Linguistic Diversity among Internet Users

The most direct effort to estimate the linguistic diversity of Internet users comes from the translation services company Global Reach. These estimates, produced every year from 1996 to 2002, are widely cited as projecting an Internet of ever-increasing linguistic diversity. They are based on the International Telecommunication Union (ITU) estimates of user populations in each country, hence a user is defined as someone who has used the Internet in the past three months.

Figure 4 presents Global Reach’s estimated user populations for different languages. The period from 2003 to 2005 is shown in dashed lines, as these are projected estimates. As expected, English, with an estimated 230 million users, had nearly three times as many users in 2001 as the nearest language, namely Chinese, with approximately 60 million users. Figure 4 shows that all of these user groups appear to be growing exponentially except for English and Japanese, which appear to be slowing. Both language groups are estimated to have about 50% of their available populations as Internet users already.

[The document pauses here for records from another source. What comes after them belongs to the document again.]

(** C6, amended. No status fails fast: [report_result] forwards any
    status, and [add_result] any status id, unchanged to the transport and
    raises nothing of its own; the friendly wrapper maps a status whose
    lowercase is ["failed"] to ['f'], one whose lowercase is ["blocked"]
    to ['b'] and every other status, recognised or not, to ['p'], so that
    ["bogus"] maps to ['p'] while ["failed"] maps to ['f']; that code is
    the status of the one remote call it sends. *)
Theorem statuses_are_forwarded_or_defaulted :
  (forall xmlrpc testcase_id testplan_id build_id status notes
          (w : world TestLinkAPIClient RpcCall),
      let call :=
        {| rpc_uri := uri (server (self w)); rpc_method := "tl.reportTCResult";
           rpc_params :=
             [VDict {[ "devKey" := VStr (dev_key (self w)); "testcaseid" := testcase_id;
                       "testplanid" := testplan_id; "status" := status;
                       "buildid" := build_id; "notes" := notes;
                       "overwrite" := VBool true ]}] |} in
      report_result xmlrpc testcase_id testplan_id build_id status notes w
      = (match xmlrpc (sent w) call with
         | Ret response => Ret response
         | Raise e => Raise (surfaced e)
         end,
         {| self := self w; sent := sent w ++ [call] |})) /\
  (forall requests test_id status_id comment elapsed (w : world TestRailClient Request),
      exists rq,
        sent (snd (add_result requests test_id status_id comment elapsed w)) = sent w ++ [rq] /\
        req_json rq = Some (VDict {[ "status_id" := VInt status_id;
                                     "comment" := VStr comment;
                                     "elapsed" := VStr elapsed ]}) /\
        fst (add_result requests test_id status_id comment elapsed w)
        = match requests (sent w) rq with
          | Raise e => Raise e
          | Ret response =>
              match raise_for_status response with
              | Some e => Raise e
              | None => json response
              end
          end) /\
  (forall url key status,
      status_code (status_map (wrapper__init__ url key)) status
      = if String.eqb (lower status) "failed" then "f"
        else if String.eqb (lower status) "blocked" then "b"
        else "p") /\
  (forall url key,
      status_code (status_map (wrapper__init__ url key)) "bogus" = "p" /\
      status_code (status_map (wrapper__init__ url key)) "failed" = "f") /\
  (forall xmlrpc testcase_id testplan_id build_id status notes
          (w : world TestLinkAPIWrapper RpcCall),
      sent (snd (report_result_friendly xmlrpc testcase_id testplan_id build_id status notes w))
      = sent w ++
        [ {| rpc_uri := uri (server (client (self w))); rpc_method := "tl.reportTCResult";
             rpc_params :=
               [VDict {[ "devKey" := VStr (dev_key (client (self w)));
                         "testcaseid" := testcase_id; "testplanid" := testplan_id;
                         "status" := VStr (status_code (status_map (self w)) status);
                         "buildid" := build_id; "notes" := notes;
                         "overwrite" := VBool true ]}] |} ]).
Proof.
  split; [| split; [| split; [| split]]].
  - intros. apply report_result_run.
  - intros. eexists. rewrite add_result_run, rest_tail_run. simpl.
    split; [reflexivity |]. split; reflexivity.
  - apply status_code_cases.
  - intros url key. split; reflexivity.
  - intros. unfold report_result_friendly, bind, attr, on_client. simpl.
    rewrite report_result_run. reflexivity.
Qed.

From the Global Reach estimates one can calculate linguistic diversity indices for the global population of Internet users; these values are presented in Figure 5. Because the composition of the “other” language group is left unexplained in the Global Reach data, we have calculated minimum and maximum values for the index, based on the assumption of “other” representing a single language (the minimum diversity) or a uniform distribution across 6,000 languages (the maximum diversity).

It is striking that although there are initially large gains in the diversity index from 1996 to 1999, linguistic diversity appears to be leveling off after 2000, in spite of the exponential growth of many of the languages. Additionally, the 2003-2005 projections continue this leveling trend; the projected increase in the number of Chinese speakers, because it is so large, actually mitigates the increase in diversity.

Hence, the Internet has not become linguistically diverse merely by being global and interconnecting large numbers of people. Other issues need to be addressed in order to guarantee that languages of the connected peoples are represented online, and these may be highly particular to the contexts of the connected communities.